Wednesday, June 12th 2019

Logitech G Expands HERO 16K Sensor to New Line-Up of Gaming Mice

Logitech announced that three additional mice in its lineup will be upgraded with Logitech G's exclusive, high performance HERO (High Efficiency Rated Optical) 16K sensor. The new additions to the HERO line-up include the Logitech G903 LIGHTSPEED Wireless Gaming Mouse, Logitech G703 LIGHTSPEED Wireless Gaming Mouse, and Logitech G403 HERO Gaming Mouse, all of which are designed for unrivaled performance and incredible accuracy for gamers of all levels.

"Since its introduction, our exclusive HERO sensor has been a breakthrough in sensor technology, and people love it," said Ujesh Desai, vice president and general manager of Logitech Gaming. "Rolling this out across more of our gaming mice just made sense, and we're excited to offer more gamers the accuracy and battery life needed to perform at their best."
The flagship G903 is upgraded with the best-in-class HERO 16K sensor, which delivers precise gameplay and 10x the power efficiency of the previous generation. This results in an incredible 140 hours of battery.

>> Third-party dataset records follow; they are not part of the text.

(* ===== verification/NetworkFlows.v ===== *)
(** * Flows across the components: a write into a Network, a connection from
    dial to read, a dialer with a timeout *)
From S2P Require Import Prelude GoRuntime Errors Float64 Rand Partition Trace PipeState Faults FaultProps Pipe.
From S2P Require Import PipeInv PipeProps Deadline Options Conn ConnProps ConnRace NetIP NetIPProps NetIP6 Addr Addressing.
From S2P Require Import Replay Directions Listener Network NetworkInv NetworkFrame NetworkListen NetworkDial NetworkFaults.

Section flows.
Context {Src : Type} `{!DrawSource Src} `{!RejectFuel} `{!Platform}.
Implicit Types (n : Network Src) (lk : link Src) (p : pipe Src) (v : netView).

(** ** Writes *)

Lemma connWrite_wp b now c data n :
  net_ok n -> zlen data < 2 ^ 63 -> (b = false -> forall s : stream Src, accepting s) ->
  wp b (connWrite now c data n) (fun r => fst r = None <-> n_conns n !! fst c = None).
Proof.
  intros Hok Hlen Hacc. unfold connWrite. destruct (n_conns n !! fst c) as [lk|] eqn:Hi; [|done].
  apply wp_bind. apply (wp_mono _ _ (fun _ => True)); [|by intros [r lk'] _].
  rewrite Write_precedence. cbn zeta. destruct (c_closed _); [done|]. destruct (c_reset _); [done|].
  destruct (expired _ _); [done|]. apply wp_bind.
  apply (wp_mono _ _ (fun _ => True)); [|by intros [r p'] _].
  apply (direction_write_wp b (envOf n) _ _ (snd c) _ (viewAt now n) data (ok_pipes _ Hok _ lk Hi (snd c))); [done|apply Hok|done|].
  intros Hb. split; intros _ s _; by apply Hacc.
Qed.

(** C21: a Write cannot bring the program down. In a Network in good state, on any
    end of any connection, open or closed, under whatever faults are set, a Write
    of any payload does not panic (no nil stream, no index out of range, no
    overflowing division), and it returns or comes to wait whenever bounded draws
    are accepted within the fuel. *)
Theorem write_never_panics now c data n :
  net_ok n -> zlen data < 2 ^ 63 ->
  (forall msg, connWrite now c data n <> Panic msg) /\
  ((forall s : stream Src, accepting s) ->
     exists r n', connWrite now c data n = Ret (r, n') /\ (r = None <-> n_conns n !! fst c = None)).
Proof.
  intros Hok Hlen. split.
  - intros msg. eapply wp_safe, connWrite_wp; done.
  - intros Hacc. destruct (wp_returns _ _ (connWrite_wp false now c data n Hok Hlen (fun _ => Hacc))) as ([r n'] & E & H1).
    by exists r, n'.
Qed.

(** ** A connection without faults *)

(** No fault is configured. *)
Definition calm (cfg : faultConfig) : Prop :=
  lossEnabled cfg = false /\ latencyEnabled cfg = false /\ bandwidthEnabled cfg = false /\
  duplicateEnabled cfg = false /\ corruptEnabled cfg = false.

Lemma calm_write v p pair static data :
  p_deliver p = faultEvaluator (mkFaultPolicy true pair static) -> calm (nv_faults v) -> isPartitioned (nv_parts v) pair = false ->
  p_closed p = false -> p_readClosed p = false -> p_bufBytes p = 0 \/ p_bufBytes p + zlen data <= p_bound p ->
  exists p', tryWrite v p data = Ret (Done (zlen data) None, p') /\ p_readable p' = p_readable p ++ [data] /\
    p_pending p' = p_pending p /\ p_readClosed p' = false.
Proof.
  intros Hd (C1 & C2 & C3 & C4 & C5) Hp Hc Hrc Hroom. unfold tryWrite. rewrite Hc, Hrc. cbn [orb].
  assert ((p_bufBytes p =? 0) || (p_bufBytes p + zlen data <=? p_bound p) = true) as ->.
  { apply orb_true_iff. destruct Hroom as [->|?]; [by left|right; by apply Z.leb_le]. }
  unfold runDeliver. cbn [p_deliver set_bufBytes]. rewrite Hd. unfold deliverUnit. cbn [fp_network fp_pair andb]. rewrite Hp.
  unfold current. cbn [fp_network]. unfold drawLoss, drawLatency, drawDuplicate, drawCorrupt, corruptUnit, throttle.
  rewrite C1, C2, C3, C4, C5. cbn [mbind go_bind negb andb]. rewrite recordEvent_eq, deliverNow_eq.
  eexists. split; [done|]. by cbn.
Qed.

Lemma ready_read v p bytes size :
  p_readClosed p = false -> concat (p_readable p) = bytes -> bytes <> [] -> (0 < size)%nat ->
  exists p', tryRead v p size = (Done (take size bytes) None, p').
Proof.
  intros Hrc Hb Hne Hs. unfold tryRead. rewrite Hrc. destruct (p_readable p) as [|c cs] eqn:Er; [by rewrite <- Hb in Hne|].
  rewrite <- Er in *. destruct (copyOut (p_readable p) size) as [out rest] eqn:Ec.
  apply copyOut_spec in Ec as (H1 & H2 & H3). rewrite Hb in H1.
  assert (out = take size bytes) as ->.
  { destruct (Nat.lt_ge_cases (length out) size) as [Hlt|Hge].
    - rewrite (H3 Hlt) in H1. cbn in H1. rewrite app_nil_r in H1. subst out. rewrite firstn_all2; [done|lia].
    - rewrite <- H1, take_app_length'; [done|lia]. }
  assert ((0 <? zlen (take size bytes)) = true) as ->.
  { apply Z.ltb_lt. unfold zlen. rewrite length_take. destruct bytes; [done|cbn; lia]. }
  by eexists.
Qed.

(** A connection none of whose ends has been closed, reset or given a deadline,
    and whose pipes are empty and deliver through the Network's evaluator. *)
Definition unused (pair : pairKey) (lk : link Src) : Prop :=
  (forall e, c_closed (end_of lk e) = false /\ c_reset (end_of lk e) = false /\
     (forall t, expired t (c_rd (end_of lk e)) = false) /\ (forall t, expired t (c_wd (end_of lk e)) = false)) /\
  (forall e, p_deliver (writePipe lk e) = faultEvaluator (mkFaultPolicy true pair noFaults) /\
     p_closed (writePipe lk e) = false /\ p_readClosed (writePipe lk e) = false /\
     p_bufBytes (writePipe lk e) = 0 /\ p_readable (writePipe lk e) = []).

Lemma dialPair_unused local remote ordinal network pair n0 : unused pair (dialPair local remote ordinal network pair n0).
Proof.
  unfold dialPair, newConnPairWithSeedAndTrace.
  generalize (deriveStream (n_seed n0)). intros ds. split; [by intros []|]. destruct (n_traceEnabled n0).
  all: by intros [].
Qed.

(** A first exchange on it: what one end writes the other reads. *)
Lemma unused_exchange pair lk n (i : nat) s data size t1 t2 :
  n_conns n !! i = Some lk -> unused pair lk ->
  calm (n_faults n) -> isPartitioned (n_part n) pair = false -> data <> [] -> (0 < size)%nat ->
  exists n2 n3, connWrite t1 (i, s) data n = Ret (Some (Return (zlen data) None), n2) /\
    connRead t2 (i, other s) size n2 = (Some (Return (take size data) None), n3).
Proof.
  intros Hi [Hends Hpipes] Hcalm Hpart Hne Hs. destruct (Hpipes s) as (P1 & P2 & P3 & P4 & P5).
  destruct (calm_write (viewAt t1 n) _ pair noFaults data P1 Hcalm Hpart P2 P3 (or_introl P4)) as (p' & Ew & Er & _ & Hrc).
  set (n2 := set_conns n (<[i := set_writePipe lk s p']> (n_conns n))).
  destruct (ready_read (viewAt t2 n2) p' data size Hrc) as (p2 & Erd);
    [rewrite Er, P5; cbn; by rewrite app_nil_r|done|done|].
  assert (n_conns n2 !! i = Some (set_writePipe lk s p')) as Hi2 by (cbn; rewrite list_lookup_insert_eq by (by eapply lookup_lt_Some); done).
  exists n2. eexists. split.
  - unfold connWrite. cbn [fst snd]. rewrite Hi, Write_precedence. cbn zeta.
    destruct (Hends s) as (-> & -> & _ & ->). rewrite Ew. done.
  - unfold connRead. cbn [fst snd]. rewrite Hi2, Read_precedence. cbn zeta. rewrite end_of_set_writePipe.
    destruct (Hends (other s)) as (-> & -> & -> & _).
    unfold readPipe at 1. rewrite other_other, writePipe_set_writePipe, decide_True by done. by rewrite Erd.
Qed.

(** From dial to read. In a Network with no fault set and no partition, once
    a dial has connected, the acceptor's end is the last in the queue of an open
    listener, which Accept hands out when it is alone there; a first Write on
    either end is taken whole at once, and a Read on the other end then gets its
    first bytes, as many as its buffer holds. *)
Theorem dial_write_accept_read now ctx network a n c n1 s data size t1 t2 b :
  net_ok n -> calm (n_faults n) -> partitions (n_part n) = ∅ -> data <> [] -> (0 < size)%nat ->
  DialContext now ctx network a n = Ret (Dialed c, n1) ->
  exists i id l, c = (i, sideDialer) /\ n_heap n1 !! id = Some l /\ l_closed l = false /\
    last (l_incoming l) = Some (i, sideAcceptor) /\
    (length (l_incoming l) = 1%nat -> fst (listenerAccept b id n1) = Some (Accepted (i, sideAcceptor))) /\
    exists n2 n3, connWrite t1 (i, s) data n1 = Ret (Some (Return (zlen data) None), n2) /\
      connRead t2 (i, other s) size n2 = (Some (Return (take size data) None), n3).
Proof.
  intros Hok Hcalm Hparts Hne Hs E.
  destruct (DialContext_spec now ctx network a n Hok) as (r & n' & E' & book & _ & Hr). rewrite E in E'. injection E' as <- <-.
  destruct Hr as (req & id & l & -> & Hi & _ & Hcl & _ & (localIP & book' & _ & ->)). cbn zeta.
  set (pair := newPairKey _ _). set (n0 := set_book _ book'). set (lk := dialPair _ _ _ _ pair n0).
  set (n2 := dialRegister _ pair lk n0).
  destruct (dialRegister_frame (n_nextOrdinal (set_book n book)) pair lk n0) as (F1 & F2 & F3 & F4 & F5).
  assert (n_faults n2 = n_faults n /\ n_part n2 = n_part n) as [G1 G2] by (unfold n2, dialRegister; cbn; by destruct (n_traceEnabled n)).
  exists (length (n_conns n)), id, (set_incoming l (l_incoming l ++ [(length (n_conns n), sideAcceptor)])).
  assert (forall X : list (listener connRef), n_heap (set_heap n2 X) = X) as Hh by done.
  assert (id < length (n_heap n))%nat as Hlen by (by eapply lookup_lt_Some).
  split; [done|]. split; [cbn; by rewrite list_lookup_insert_eq|]. split; [done|].
  split; [cbn; by rewrite last_app|]. split.
  - cbn [l_incoming set_incoming]. rewrite length_app. cbn. intros Hl. unfold listenerAccept. cbn [n_heap set_heap set_book].
    rewrite list_lookup_insert_eq by done. unfold Accept. cbn [l_incoming set_incoming l_closed].
    assert (l_incoming l = []) as -> by (destruct (l_incoming l); [done|cbn in Hl; lia]). cbn. by rewrite Hcl.
  - eapply (unused_exchange pair lk); [|apply dialPair_unused|by rewrite <- G1 in Hcalm|unfold isPartitioned; cbn [n_part set_heap]; rewrite G2, Hparts; by apply bool_decide_eq_false_2, not_elem_of_empty|done|done].
    cbn [n_conns set_heap]. unfold n2. rewrite F3. by apply list_lookup_middle.
Qed.

(** ** Dialers *)

(** A list of dialer options as [WithDialTimeout] makes them. *)
Definition timeouts (ds : list Duration) : list DialerOption :=
  map (fun d => Some (fun _ => mkDialerConfig d)) ds.

Lemma timeouts_last ds t :
  applyDialerOptions (timeouts ds) (mkDialerConfig t) = Ret (mkDialerConfig (default t (last ds))).
Proof.
  revert t. induction ds as [|d ds IH]; intros t; [done|]. cbn [timeouts map applyDialerOptions].
  change (map _ ds) with (timeouts ds). rewrite IH. do 2 f_equal.
  destruct ds as [|d' ds]; [done|]. change (last (d :: d' :: ds)) with (last (d' :: ds)).
  destruct (last (d' :: ds)) eqn:El; [done|]. by apply last_None in El.
Qed.

(** C37: the timeout of a dialer. [WithDialTimeout] refuses what is not positive,
    a nil option panics, and of several timeouts the last one counts, measured
    from each dial. A dial to a peer partitioned away waits; looked at before the
    timeout has passed, with no heal, it still waits, and from the very instant
    it has passed the dial fails with the deadline error, wrapped as any other
    dial error; without a timeout it waits for ever. *)
Theorem dialer_timeout pref now now' name b qa qb (ds : list Duration) n :
  peer_host name -> peer_host b -> 0 <= qa <= maxPort -> 0 <= qb <= maxPort -> Forall (fun d => 0 < d) ds ->
  isPartitioned (n_part n) (newPairKey name b) = true ->
  let target := withPort b qb in
  let timeout := default 0 (last ds) in
  let ctx := dialerContext (mkDialerConfig timeout) (withPort name qa) now in
  let req := mkDialRequest b qb (negb (qb =? 0)) None (Some name) in
  let ch := partNotify (n_part n) in
  (forall d f, WithDialTimeout d = Ret f <-> 0 < d /\ f = Some (fun _ => mkDialerConfig d)) /\
  (exists dial, DialerFor (withPort name qa) (timeouts ds) = Ret dial /\
     dial now "tcp" target n = Ret (DialBlocks req ch, n)) /\
  (forall opts, exists msg, DialerFor (Src := Src) (withPort name qa) (timeouts ds ++ None :: opts) = Panic msg) /\
  dialWake pref now' ctx "tcp" target req ch n =
    (if (0 <? timeout) && (now + timeout <=? now') then Ret (DialFails (dialOpError "tcp" target ContextDeadlineExceeded), n)
     else Ret (DialBlocks req ch, n)).
Proof.
  intros Hname Hb Hqa Hqb Hds Hpart target timeout ctx req ch.
  assert (0 <= timeout) as Ht.
  { unfold timeout. destruct (last ds) as [d|] eqn:El; [|done]. cbn. apply last_Some_elem_of in El.
    rewrite Forall_forall in Hds. specialize (Hds d El). lia. }
  assert (forall t, ctx_Err t ctx = if (0 <? timeout) && (now + timeout <=? t) then Some ContextDeadlineExceeded else None) as Herr.
  { intros t. unfold ctx, dialerContext. cbn [dc_timeout]. destruct (0 <? timeout); [|done]. cbn. unfold ctx_Err. cbn. unfold time_Add. done. }
  split; [|split; [|split]].
  - intros d f. unfold WithDialTimeout. destruct (Z.leb_spec d 0); [split; [done|lia]|]. split; [by intros [= <-]|by intros [_ ->]].
  - eexists. split; [unfold DialerFor; by rewrite timeouts_last|]. cbn beta.
    change (dialerContext _ _ now) with ctx. unfold DialContext, target.
    assert (ctx_Err now ctx = None) as Hnow.
    { rewrite Herr. destruct (Z.ltb_spec 0 timeout); [|done]. destruct (Z.leb_spec (now + timeout) now); [lia|done]. }
    rewrite (dialResolve_named now ctx "tcp" name b qa qb n Hnow eq_refl Hname Hb Hqa Hqb)
      by (unfold ctx, dialerContext; cbn; by destruct (0 <? timeout)).
    fold req. unfold dialCheck, checkPartition. cbn [dr_local dr_peer req]. unfold isPartitioned in Hpart. by rewrite Hpart.
  - intros opts. eexists. unfold DialerFor.
    assert (forall cfg, applyDialerOptions (timeouts ds ++ None :: opts) cfg = Panic "netchaos: DialerFor: nil DialerOption at index") as ->; [|done].
    clear. induction ds as [|d ds IH]; intros cfg; [done|]. apply IH.
  - unfold dialWake, waitSelect. rewrite Herr. unfold ch, woken. rewrite Nat.ltb_irrefl. by destruct (_ && _).
Qed.
End flows.
(* ===== verification/DialThreads.v ===== *)
(** * Dials as threads

    A [DialContext] in progress is a thread that stands before one of its locked
    sections; [threadStep] runs that section. A system is a Network and the dials
    made in it, in any interleaving with one another and with every other call. *)
From S2P Require Import Prelude GoRuntime Errors Float64 Rand Partition Trace PipeState Faults FaultProps Pipe.
From S2P Require Import PipeInv Deadline Options Conn ConnProps ConnRace NetIP NetIPProps NetIP6 Addr Addressing.
From S2P Require Import Replay Directions Listener Network NetworkInv NetworkFrame.

(** Where a dial is, with its local variables. *)
Inductive dialPC : Type :=
| Resolving
| Checking (req : dialRequest)
| Waiting (req : dialRequest) (ch : generation)
| Looking (req : dialRequest)
| Reserving (req : dialRequest) (id : nat)
| Numbering (req : dialRequest) (id : nat)
| Addressing (req : dialRequest) (id : nat) (ordinal : Z)
| Publishing (req : dialRequest) (id : nat) (ordinal : Z) (localIP : list Z)
| Tracing (side : connSide) (id i : nat) (ordinal : Z)
| HandingOff (id i : nat)
| Sending (id i : nat)                              (** blocked on a full channel *)
| ClosingOff (i : nat)
| Connected (i : nat)
| Failed (err : goerror)
| FailedHolding (id : nat) (ordinal : Z) (err : goerror).   (** with a slot and an ordinal spent *)

Record dialThread : Type := mkDialThread {
  dt_ctx : context;
  dt_network : string;
  dt_addr : string;
  dt_pc : dialPC
}.

Definition set_pc (d : dialThread) (pc : dialPC) : dialThread := mkDialThread (dt_ctx d) (dt_network d) (dt_addr d) pc.

Definition startDial (ctx : context) (network dialAddr : string) : dialThread := mkDialThread ctx network dialAddr Resolving.

Section threads.
Context {Src : Type} `{!DrawSource Src} `{!RejectFuel} `{!Platform}.
Implicit Types (n : Network Src) (lk : link Src) (d : dialThread) (ts rest : list dialThread) (pc : dialPC).

(** The name a dial goes by. *)
Definition dialName (req : dialRequest) (ordinal : Z) : string :=
  match dr_local req with Some name => name | None => ephemeralPeerName ordinal end.

(** The connection, built and entered for Reset. *)
Definition publish (pair : pairKey) lk n : Network Src :=
  let i := length (n_conns n) in
  registerReset pair [(i, sideDialer); (i, sideAcceptor)] (set_conns n (n_conns n ++ [lk])).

The G903 includes: Logitech G's LIGHTSPEED Wireless technology, compatibility with Logitech G's POWERPLAY Wireless Charging System, immersive 16.8M LIGHTSYNC RGB, ambidextrous design, and up to 11 programmable buttons for precise game play.

Designed to comfortably fit in your hand, the G703 LIGHTSPEED is also upgraded with the HERO 16K sensor for incredible tracking performance and accuracy. With the G703, Logitech focused on reducing overall weight to 95g, while improving battery life to up to 35 hours on a single charge. LIGHTSPEED Wireless technology provides precise gameplay at 16,000 max DPI and zero smoothing, plus enhanced wireless performance, and it is compatible with the Logitech G POWERPLAY Wireless Charging System.

Rounding out the updated line-up is the G403 HERO. With a lightweight, ergonomically designed shape, and new HERO sensor, the wired G403 HERO gives users the tracking accuracy and performance they need to win. It also features LIGHTSYNC RGB, a 10g removable weight and six programmable buttons that can be tuned to gamers' exact preferences.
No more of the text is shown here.